RECORDED INFORMATION:
---*---
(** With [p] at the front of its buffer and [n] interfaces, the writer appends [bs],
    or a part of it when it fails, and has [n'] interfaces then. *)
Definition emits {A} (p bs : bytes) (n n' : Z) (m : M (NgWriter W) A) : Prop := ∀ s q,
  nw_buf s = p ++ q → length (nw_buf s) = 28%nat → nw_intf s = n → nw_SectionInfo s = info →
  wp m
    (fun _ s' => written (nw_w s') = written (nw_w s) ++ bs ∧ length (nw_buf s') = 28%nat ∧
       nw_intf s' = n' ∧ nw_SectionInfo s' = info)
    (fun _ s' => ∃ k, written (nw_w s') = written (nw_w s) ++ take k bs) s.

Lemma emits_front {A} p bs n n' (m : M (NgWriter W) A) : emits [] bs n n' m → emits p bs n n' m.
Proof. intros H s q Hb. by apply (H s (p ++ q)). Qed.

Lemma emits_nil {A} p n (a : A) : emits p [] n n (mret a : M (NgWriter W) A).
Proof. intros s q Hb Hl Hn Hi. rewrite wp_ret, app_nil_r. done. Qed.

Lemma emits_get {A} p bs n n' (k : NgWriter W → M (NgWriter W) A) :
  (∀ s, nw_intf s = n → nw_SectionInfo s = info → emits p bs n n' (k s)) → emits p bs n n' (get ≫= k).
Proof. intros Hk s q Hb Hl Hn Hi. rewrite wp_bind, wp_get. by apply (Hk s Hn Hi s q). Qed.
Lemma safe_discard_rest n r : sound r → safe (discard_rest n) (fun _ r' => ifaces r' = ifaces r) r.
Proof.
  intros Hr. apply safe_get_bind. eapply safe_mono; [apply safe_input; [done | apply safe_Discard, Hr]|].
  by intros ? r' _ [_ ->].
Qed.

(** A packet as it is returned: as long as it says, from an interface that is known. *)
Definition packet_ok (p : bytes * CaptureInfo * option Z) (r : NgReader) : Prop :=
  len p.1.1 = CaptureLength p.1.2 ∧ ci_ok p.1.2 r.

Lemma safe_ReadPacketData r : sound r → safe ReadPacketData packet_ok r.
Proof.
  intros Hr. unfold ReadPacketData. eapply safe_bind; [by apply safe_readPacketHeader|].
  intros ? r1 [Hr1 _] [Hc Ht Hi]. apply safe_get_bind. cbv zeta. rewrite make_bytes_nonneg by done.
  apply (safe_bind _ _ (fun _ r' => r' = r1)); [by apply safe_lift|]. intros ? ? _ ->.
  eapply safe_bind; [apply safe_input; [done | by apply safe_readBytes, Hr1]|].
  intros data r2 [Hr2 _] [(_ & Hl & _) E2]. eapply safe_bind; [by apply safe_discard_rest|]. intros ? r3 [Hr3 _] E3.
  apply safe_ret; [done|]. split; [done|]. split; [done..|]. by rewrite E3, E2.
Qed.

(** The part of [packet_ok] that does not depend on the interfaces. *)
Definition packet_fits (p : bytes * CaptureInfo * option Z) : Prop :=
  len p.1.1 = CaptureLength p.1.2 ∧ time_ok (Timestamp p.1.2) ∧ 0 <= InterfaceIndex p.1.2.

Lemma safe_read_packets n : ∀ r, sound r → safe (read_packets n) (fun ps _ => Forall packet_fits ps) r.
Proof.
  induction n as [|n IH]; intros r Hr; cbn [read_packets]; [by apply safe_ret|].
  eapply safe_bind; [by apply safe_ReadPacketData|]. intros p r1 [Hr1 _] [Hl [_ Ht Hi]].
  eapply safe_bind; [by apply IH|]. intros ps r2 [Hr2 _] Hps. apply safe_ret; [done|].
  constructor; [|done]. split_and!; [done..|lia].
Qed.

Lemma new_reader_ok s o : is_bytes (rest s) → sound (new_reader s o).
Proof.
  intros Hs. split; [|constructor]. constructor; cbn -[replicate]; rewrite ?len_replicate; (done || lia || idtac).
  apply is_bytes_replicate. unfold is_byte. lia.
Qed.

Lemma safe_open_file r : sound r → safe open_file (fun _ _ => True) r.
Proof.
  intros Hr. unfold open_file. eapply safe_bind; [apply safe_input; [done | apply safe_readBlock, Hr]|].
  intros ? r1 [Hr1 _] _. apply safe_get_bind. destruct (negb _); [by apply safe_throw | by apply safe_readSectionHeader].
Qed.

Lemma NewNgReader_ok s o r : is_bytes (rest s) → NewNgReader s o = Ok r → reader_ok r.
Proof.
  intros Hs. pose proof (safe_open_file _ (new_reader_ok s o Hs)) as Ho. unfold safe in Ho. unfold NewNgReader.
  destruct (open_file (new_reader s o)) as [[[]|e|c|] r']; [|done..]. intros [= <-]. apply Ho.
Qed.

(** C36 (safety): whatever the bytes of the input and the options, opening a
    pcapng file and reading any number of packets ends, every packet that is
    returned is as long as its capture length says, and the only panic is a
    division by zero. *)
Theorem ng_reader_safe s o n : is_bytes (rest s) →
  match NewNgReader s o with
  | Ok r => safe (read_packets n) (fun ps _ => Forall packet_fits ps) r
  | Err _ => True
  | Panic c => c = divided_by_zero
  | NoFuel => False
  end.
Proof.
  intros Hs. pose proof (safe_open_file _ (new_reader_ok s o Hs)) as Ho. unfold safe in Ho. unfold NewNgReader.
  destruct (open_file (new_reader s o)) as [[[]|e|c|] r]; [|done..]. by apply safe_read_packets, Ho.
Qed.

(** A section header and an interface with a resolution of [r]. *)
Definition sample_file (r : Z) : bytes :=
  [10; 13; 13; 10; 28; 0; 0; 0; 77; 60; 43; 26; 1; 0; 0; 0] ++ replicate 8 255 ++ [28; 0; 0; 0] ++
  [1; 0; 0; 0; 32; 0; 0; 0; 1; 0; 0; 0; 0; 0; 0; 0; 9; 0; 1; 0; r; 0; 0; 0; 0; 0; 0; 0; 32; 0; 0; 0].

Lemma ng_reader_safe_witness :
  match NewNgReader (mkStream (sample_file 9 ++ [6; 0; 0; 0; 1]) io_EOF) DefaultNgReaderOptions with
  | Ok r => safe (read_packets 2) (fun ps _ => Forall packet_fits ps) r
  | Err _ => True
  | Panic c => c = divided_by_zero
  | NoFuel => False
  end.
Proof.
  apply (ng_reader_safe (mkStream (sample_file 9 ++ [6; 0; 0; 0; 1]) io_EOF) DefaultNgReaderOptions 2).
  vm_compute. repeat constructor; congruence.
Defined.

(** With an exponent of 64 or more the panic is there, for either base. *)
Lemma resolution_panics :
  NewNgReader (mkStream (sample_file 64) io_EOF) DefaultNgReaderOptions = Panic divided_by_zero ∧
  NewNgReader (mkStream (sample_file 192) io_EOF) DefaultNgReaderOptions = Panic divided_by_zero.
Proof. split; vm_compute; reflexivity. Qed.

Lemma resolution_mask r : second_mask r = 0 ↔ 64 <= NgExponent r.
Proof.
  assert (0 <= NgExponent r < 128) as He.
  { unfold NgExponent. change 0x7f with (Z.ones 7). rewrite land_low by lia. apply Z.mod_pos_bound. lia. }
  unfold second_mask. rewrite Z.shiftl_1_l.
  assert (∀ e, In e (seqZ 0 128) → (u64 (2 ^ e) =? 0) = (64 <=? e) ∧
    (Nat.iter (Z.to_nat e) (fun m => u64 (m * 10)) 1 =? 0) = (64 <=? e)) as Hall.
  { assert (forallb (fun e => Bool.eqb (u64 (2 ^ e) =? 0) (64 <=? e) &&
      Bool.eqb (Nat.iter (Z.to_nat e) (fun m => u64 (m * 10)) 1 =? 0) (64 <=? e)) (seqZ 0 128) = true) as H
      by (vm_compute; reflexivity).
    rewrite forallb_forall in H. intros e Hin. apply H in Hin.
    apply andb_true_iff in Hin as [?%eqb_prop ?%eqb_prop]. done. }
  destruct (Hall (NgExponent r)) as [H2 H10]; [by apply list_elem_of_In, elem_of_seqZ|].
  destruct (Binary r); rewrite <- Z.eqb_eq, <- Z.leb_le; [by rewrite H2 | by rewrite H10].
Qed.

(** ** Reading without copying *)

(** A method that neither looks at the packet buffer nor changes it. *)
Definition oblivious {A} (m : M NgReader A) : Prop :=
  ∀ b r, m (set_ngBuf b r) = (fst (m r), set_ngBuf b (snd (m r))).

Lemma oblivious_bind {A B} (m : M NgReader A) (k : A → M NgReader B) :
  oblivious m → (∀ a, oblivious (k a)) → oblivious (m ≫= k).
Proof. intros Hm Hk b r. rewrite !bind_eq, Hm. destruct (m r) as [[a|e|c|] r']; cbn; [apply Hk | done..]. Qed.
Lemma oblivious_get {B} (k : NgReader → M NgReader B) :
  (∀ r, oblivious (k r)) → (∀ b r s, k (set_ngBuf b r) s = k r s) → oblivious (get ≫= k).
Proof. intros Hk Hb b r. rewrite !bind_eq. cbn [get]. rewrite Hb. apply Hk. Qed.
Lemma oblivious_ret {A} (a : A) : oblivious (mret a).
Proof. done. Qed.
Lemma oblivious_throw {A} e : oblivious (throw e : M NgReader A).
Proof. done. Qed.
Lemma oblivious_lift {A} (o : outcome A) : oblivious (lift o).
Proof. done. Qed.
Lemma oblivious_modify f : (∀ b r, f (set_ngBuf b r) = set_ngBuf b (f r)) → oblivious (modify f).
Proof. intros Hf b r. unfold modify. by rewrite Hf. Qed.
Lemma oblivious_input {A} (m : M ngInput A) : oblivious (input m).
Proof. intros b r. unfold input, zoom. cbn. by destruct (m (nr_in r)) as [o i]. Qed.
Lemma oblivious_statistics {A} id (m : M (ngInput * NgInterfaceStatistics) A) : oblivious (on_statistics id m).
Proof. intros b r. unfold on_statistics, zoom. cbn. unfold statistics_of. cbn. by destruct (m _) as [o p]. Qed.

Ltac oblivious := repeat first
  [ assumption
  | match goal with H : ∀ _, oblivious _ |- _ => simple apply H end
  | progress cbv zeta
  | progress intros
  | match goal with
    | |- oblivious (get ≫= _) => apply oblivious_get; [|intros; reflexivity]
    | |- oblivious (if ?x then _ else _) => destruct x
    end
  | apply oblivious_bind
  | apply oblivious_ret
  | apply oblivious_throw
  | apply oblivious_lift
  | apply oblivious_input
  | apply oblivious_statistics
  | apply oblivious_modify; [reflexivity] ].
---*---
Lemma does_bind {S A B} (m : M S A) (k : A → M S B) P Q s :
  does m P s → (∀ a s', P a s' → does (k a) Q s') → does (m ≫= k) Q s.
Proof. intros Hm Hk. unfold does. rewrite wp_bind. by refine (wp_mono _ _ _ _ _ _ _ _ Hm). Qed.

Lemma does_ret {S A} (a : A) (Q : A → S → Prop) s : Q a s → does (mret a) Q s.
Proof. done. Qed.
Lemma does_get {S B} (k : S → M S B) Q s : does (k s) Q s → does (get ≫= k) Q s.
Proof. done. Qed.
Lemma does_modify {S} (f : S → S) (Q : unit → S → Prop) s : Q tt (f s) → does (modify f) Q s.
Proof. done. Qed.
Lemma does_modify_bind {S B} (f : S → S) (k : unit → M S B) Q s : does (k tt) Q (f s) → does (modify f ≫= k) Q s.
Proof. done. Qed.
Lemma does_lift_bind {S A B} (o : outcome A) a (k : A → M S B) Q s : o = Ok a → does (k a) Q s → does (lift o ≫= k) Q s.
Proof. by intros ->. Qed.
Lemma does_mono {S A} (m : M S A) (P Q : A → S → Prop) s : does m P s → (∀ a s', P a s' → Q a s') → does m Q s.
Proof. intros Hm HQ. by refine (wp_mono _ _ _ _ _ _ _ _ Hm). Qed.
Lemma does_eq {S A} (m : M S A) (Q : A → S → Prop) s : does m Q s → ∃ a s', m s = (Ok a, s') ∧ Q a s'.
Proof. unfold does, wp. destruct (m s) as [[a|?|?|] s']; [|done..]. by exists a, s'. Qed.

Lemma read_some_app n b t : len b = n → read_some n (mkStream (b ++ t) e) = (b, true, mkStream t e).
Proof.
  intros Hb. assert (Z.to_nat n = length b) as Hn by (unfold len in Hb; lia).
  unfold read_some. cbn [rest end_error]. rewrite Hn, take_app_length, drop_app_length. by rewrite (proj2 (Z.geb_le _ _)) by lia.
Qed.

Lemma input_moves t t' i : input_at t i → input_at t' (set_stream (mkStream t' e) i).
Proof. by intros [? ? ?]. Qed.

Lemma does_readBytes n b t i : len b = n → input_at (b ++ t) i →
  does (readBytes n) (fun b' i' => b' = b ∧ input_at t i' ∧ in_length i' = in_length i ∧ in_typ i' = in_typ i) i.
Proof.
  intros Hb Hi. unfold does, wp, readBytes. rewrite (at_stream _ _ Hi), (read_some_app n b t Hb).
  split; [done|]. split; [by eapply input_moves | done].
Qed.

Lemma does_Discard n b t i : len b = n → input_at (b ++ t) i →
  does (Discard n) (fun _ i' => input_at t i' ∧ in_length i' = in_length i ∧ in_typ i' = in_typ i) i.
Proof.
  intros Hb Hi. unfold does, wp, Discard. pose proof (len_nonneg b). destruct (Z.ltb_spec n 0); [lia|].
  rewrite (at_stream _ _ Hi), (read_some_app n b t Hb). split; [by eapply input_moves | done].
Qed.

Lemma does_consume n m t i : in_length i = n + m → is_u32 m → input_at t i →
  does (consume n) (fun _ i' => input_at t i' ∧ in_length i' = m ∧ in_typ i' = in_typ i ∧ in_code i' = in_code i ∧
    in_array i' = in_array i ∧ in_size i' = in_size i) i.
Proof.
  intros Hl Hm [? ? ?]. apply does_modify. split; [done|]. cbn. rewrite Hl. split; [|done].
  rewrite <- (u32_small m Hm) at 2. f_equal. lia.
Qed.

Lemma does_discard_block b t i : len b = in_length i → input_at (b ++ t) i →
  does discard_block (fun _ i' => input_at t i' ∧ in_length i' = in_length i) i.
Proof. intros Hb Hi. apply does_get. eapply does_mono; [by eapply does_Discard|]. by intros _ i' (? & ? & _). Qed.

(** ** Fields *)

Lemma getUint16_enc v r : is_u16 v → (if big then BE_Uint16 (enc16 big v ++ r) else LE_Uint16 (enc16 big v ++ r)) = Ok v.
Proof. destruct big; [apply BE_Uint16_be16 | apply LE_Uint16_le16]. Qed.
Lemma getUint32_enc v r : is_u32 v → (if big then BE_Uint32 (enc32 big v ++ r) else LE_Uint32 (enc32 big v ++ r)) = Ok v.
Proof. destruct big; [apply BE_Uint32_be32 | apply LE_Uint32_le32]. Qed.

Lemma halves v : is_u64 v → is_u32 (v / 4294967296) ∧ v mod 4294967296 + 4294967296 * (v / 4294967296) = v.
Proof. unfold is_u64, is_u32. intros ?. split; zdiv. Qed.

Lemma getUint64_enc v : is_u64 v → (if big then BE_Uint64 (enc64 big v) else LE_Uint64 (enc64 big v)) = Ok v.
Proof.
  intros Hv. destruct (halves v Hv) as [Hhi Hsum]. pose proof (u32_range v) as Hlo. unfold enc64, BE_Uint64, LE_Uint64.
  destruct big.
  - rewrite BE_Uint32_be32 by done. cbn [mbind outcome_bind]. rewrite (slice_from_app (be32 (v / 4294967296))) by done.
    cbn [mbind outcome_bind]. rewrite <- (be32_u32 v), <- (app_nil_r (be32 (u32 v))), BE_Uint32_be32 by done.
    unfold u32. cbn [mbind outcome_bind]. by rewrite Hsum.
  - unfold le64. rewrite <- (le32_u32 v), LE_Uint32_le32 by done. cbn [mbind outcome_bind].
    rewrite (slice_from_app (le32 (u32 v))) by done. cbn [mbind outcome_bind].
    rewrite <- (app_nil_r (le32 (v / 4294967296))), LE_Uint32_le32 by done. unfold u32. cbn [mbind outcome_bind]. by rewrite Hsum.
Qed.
---*---
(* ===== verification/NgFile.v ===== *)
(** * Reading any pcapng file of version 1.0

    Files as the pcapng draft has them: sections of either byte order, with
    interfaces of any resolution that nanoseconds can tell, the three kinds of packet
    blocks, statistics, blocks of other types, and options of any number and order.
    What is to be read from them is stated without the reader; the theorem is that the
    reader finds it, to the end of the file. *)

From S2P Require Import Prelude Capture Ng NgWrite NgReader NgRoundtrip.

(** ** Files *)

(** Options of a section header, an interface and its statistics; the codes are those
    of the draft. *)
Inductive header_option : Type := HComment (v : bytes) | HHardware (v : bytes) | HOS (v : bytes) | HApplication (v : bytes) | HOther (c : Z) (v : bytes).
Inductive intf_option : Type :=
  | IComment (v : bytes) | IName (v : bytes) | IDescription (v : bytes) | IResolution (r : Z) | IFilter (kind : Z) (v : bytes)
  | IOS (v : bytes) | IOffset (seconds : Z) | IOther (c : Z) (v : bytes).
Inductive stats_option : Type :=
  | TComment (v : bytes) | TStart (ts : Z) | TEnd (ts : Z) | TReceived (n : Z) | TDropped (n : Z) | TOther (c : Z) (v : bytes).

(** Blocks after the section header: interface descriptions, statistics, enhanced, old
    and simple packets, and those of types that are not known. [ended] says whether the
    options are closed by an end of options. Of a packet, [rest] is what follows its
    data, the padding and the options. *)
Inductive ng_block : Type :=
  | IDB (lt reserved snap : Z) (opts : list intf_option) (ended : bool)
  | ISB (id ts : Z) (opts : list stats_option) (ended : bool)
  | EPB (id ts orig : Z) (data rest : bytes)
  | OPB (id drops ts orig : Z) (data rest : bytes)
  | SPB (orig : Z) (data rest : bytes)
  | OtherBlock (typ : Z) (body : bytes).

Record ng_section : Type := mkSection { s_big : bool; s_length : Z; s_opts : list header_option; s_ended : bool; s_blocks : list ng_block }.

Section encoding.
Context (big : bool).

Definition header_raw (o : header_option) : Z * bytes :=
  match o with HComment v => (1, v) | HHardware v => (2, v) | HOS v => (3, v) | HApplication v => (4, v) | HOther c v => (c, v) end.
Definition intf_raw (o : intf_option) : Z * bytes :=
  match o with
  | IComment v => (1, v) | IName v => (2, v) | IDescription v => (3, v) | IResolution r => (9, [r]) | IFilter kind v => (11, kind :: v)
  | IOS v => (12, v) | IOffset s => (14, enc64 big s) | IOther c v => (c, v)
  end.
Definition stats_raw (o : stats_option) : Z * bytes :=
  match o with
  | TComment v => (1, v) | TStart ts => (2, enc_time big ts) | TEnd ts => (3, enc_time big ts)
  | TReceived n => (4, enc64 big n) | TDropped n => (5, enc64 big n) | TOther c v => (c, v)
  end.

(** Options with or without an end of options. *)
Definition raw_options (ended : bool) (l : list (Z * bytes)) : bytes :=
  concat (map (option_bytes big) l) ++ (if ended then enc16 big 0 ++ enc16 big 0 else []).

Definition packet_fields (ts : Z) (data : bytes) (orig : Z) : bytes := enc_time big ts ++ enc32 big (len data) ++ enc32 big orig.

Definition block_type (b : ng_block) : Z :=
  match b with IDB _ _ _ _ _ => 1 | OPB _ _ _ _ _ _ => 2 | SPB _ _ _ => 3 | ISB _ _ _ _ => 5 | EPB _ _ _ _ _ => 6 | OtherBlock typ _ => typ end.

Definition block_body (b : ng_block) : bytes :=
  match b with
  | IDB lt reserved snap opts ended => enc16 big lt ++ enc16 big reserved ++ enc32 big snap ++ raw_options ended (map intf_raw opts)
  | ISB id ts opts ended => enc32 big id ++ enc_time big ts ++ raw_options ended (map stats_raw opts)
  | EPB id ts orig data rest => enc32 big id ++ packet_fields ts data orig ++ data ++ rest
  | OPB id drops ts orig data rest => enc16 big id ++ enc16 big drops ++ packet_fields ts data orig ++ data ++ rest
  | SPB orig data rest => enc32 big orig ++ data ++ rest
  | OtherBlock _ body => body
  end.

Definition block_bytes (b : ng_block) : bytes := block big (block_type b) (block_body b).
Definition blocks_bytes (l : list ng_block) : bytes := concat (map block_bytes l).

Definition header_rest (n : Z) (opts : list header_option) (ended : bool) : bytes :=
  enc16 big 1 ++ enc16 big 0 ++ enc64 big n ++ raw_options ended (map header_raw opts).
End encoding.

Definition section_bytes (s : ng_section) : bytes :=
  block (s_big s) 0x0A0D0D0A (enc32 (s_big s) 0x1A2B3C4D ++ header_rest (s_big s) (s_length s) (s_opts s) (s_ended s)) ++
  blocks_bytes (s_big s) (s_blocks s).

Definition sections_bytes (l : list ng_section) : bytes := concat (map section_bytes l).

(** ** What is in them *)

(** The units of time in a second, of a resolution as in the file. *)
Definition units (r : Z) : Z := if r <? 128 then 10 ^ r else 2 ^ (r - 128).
---*---
ASSIGNED TASK:
The answer is the lines above between the line holding "intf_option) (ended : bool)" and the line holding "(11, kind :: v)", inclusive, each written out exactly, and no others.

RESPONSE TO THIS EXERCISE:
  | IDB (lt reserved snap : Z) (opts : list intf_option) (ended : bool)
  | ISB (id ts : Z) (opts : list stats_option) (ended : bool)
  | EPB (id ts orig : Z) (data rest : bytes)
  | OPB (id drops ts orig : Z) (data rest : bytes)
  | SPB (orig : Z) (data rest : bytes)
  | OtherBlock (typ : Z) (body : bytes).

Record ng_section : Type := mkSection { s_big : bool; s_length : Z; s_opts : list header_option; s_ended : bool; s_blocks : list ng_block }.

Section encoding.
Context (big : bool).

Definition header_raw (o : header_option) : Z * bytes :=
  match o with HComment v => (1, v) | HHardware v => (2, v) | HOS v => (3, v) | HApplication v => (4, v) | HOther c v => (c, v) end.
Definition intf_raw (o : intf_option) : Z * bytes :=
  match o with
  | IComment v => (1, v) | IName v => (2, v) | IDescription v => (3, v) | IResolution r => (9, [r]) | IFilter kind v => (11, kind :: v)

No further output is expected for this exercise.